Ho l’alternativa, ho la soluzione, il consiglio utile. So per certo che non mi lascerò più andare come prima: “vabbé oggi mangio, non succede nulla se oggi mangio…. Prendo un chilo, vabbé un chiletto che cosa vuoi che sia … due chili che vuoi che siano … tre chili che vuoi che siano …” NO, oggi ho una soglia, se andrò oltre quella soglia “Pierpaolo? Dr. Cutolo, intendo? Giuliana? Aiuto, che succede?”  Sento forte la presenza dell’equipe proprio perché mi sento seguita, mi sento accudita – è questa la chiave mi sento – fatemi dire – quasi protetta verso una cosa, un percorso che comunque è veramente difficile da affrontare da sola perché affrontare questo genere di malattia da soli è veramente complicato.

 

Ecco, da soli, appunto. Io ho avuto l’opportunità di capire anche quello che mi portava a ingrassare. Quali sono le motivazioni per cui io ingrasso, quello che mi porta a rifugiarmi nel cibo.  Quello che mi fa disperare… quello che mi faceva venire le crisi di panico … tutte cose che non ho mai detto a nessuno.  Come fai a descrivere una crisi di panico… come fai a spiegare “mi sento morire”…. “mi sento sola”, “ mi sento disperata”, “vorrei non essere su questa terra”, “vorrei essere da un’altra parte”, sentirsi persi completamente è la cosa più brutta che possa esistere, e quando ti senti persa, il cibo diventa l’unico vero amico, è difficile poi trovare un’alternativa!

 

Ho riscoperto la mia musica, la mia linfa vitale!

Oggi tu come la trovi l’alternativa?

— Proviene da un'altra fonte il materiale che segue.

(* ===== verification/SocProps.v ===== *)
(** * Properties of the SOC service *)

From S2P Require Import Prelude GoLang GoFormat Core TenantId MemoryStore MemoryFacts MemorySystem Soc SocSpec.

(** ** The closed state is final *)

Lemma rtc_final (move : string -> string -> Prop) s s' :
  (forall x, ~ move s x) -> rtc move s s' -> s' = s.
Proof. intros F T. inversion T as [|? y ? M]; subst; [done|]. by destruct (F _ M). Qed.

Lemma alert_closed_final x : ~ alert_move "CLOSED" x.
Proof. by intros ?%elem_of_nil. Qed.

Lemma incident_closed_final x : ~ incident_move "CLOSED" x.
Proof. by intros ?%elem_of_nil. Qed.

(** A linked alert never falls back to the states before an investigation. *)
Definition under_way (status : string) : Prop := status <> "NEW" /\ status <> "ACKNOWLEDGED".

Lemma alert_move_under_way s s' : alert_move s s' -> under_way s -> under_way s'.
Proof.
  unfold alert_move, allowed_alert_transitions, under_way. intros M [N A].
  repeat case_bool_decide; simplify_eq; set_solver.
Qed.

Lemma rtc_under_way s s' : rtc alert_move s s' -> under_way s -> under_way s'.
Proof. induction 1; [done|]. intros ?. by eapply IHrtc, alert_move_under_way. Qed.

(** ** [uniqueSorted] *)

Lemma soc_appendUnique_eq : Soc.appendUnique = MemoryStore.appendUnique.
Proof. done. Qed.

Lemma appendUnique_id l : NoDup l -> "" ∉ l -> Soc.appendUnique [] l = l.
Proof.
  rewrite soc_appendUnique_eq. intros N E.
  assert (G : forall pre, NoDup (pre ++ l) -> MemoryStore.appendUnique pre l = pre ++ l); [|by apply (G [])].
  induction l as [|x l IH]; intros pre Hn; [by rewrite app_nil_r|].
  assert (X : x ∉ pre) by (apply NoDup_app in Hn as (_ & D & _); set_solver).
  rewrite appendUnique_cons, (bool_decide_false (x = "")), (bool_decide_false (x ∈ pre)) by set_solver. cbn.
  change (pre ++ x :: l) with (pre ++ [x] ++ l) in *. rewrite app_assoc in *.
  apply NoDup_cons in N as [_ N]. apply IH; [done|set_solver|done].
Qed.

Lemma uniqueSorted_elem l x : x ∈ uniqueSorted l <-> x ∈ l /\ x <> "".
Proof.
  unfold uniqueSorted, sort_Strings. rewrite merge_sort_Permutation, soc_appendUnique_eq, appendUnique_elem.
  set_solver.
Qed.

Lemma uniqueSorted_NoDup l : NoDup (uniqueSorted l).
Proof.
  unfold uniqueSorted, sort_Strings. rewrite merge_sort_Permutation. apply appendUnique_NoDup. constructor.
Qed.

Lemma uniqueSorted_idemp l : uniqueSorted (uniqueSorted l) = uniqueSorted l.
Proof.
  unfold uniqueSorted at 1. rewrite appendUnique_id; [|apply uniqueSorted_NoDup|].
  - unfold uniqueSorted, sort_Strings. eapply (Sorted_unique String.le).
    + apply Sorted_merge_sort, _.
    + apply Sorted_merge_sort, _.
    + by rewrite merge_sort_Permutation.
  - intros [_ ?]%uniqueSorted_elem. done.
Qed.

Lemma stringSlicesEqual_refl l : stringSlicesEqual l l = true.
Proof. induction l as [|x l IH]; cbn; [done|]. by rewrite bool_decide_true. Qed.

Lemma stringSlicesEqual_eq l1 l2 : stringSlicesEqual l1 l2 = true <-> l1 = l2.
Proof.
  split; [|intros ->; apply stringSlicesEqual_refl].
  revert l2. induction l1 as [|x l1 IH]; intros [|y l2]; cbn; try done.
  rewrite andb_true_iff, bool_decide_eq_true. intros [-> ?]. f_equal. by apply IH.
Qed.

(** ** What [gather] collects *)

Section Gather.
Implicit Types (alerts : list Alert) (g : Gathered).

Eh, eh, bella domanda! Oggi ho avuto il coraggio di riprendere in mano la mia vera passione che è la musica, che è il canto.
Adesso non mi vergogno più a stare su un palco. Adesso sto sul palco e riesco a buttare fuori me stessa, riesco a fare vedere Simona, a dare veramente quello che ho dentro, non ci sono riuscita per tantissimo tempo.  Mia mamma voleva farmi prendere lezioni di canto “… così sistemiamo le imperfezioni…” diceva, e poi mi successe tutta quella serie di eventi di cui vi ho accennato per cui non mi veniva più fuori la voce.  Ho abbandonato, ho messo da parte tutto questo.

 

Pian piano quando ho iniziato il percorso terapeutico e ho preso questa decisione, mi sono sbloccata e adesso … adesso sono felice perché … il mio sfogo adesso è il canto, con la musica non più bisogno del cibo. Ora il cibo me lo gusto, non posso mangiare i dolci – naturalmente come li mangiavo prima perché con il bypass muoio, all’inizio anche se assaggiavo un bocconcino di roba zuccherata stavo malissimo, adesso riesco ad assaggiarlo ma l’assaggio è proprio il gustarsi il cibo, è gustarsi il momento, è gustarsi quello che vuoi senza per questo divorarlo, assaporo realmente quello che è il cibo, prima no.

 

Prima ingurgitavo e basta per nutrire la mia fame d’affetto, per colmare il mio vuoto d’amore. Ora invece lo gusto realmente. Mi gusto il cibo, mi gusto la musica, mi gusto Simona.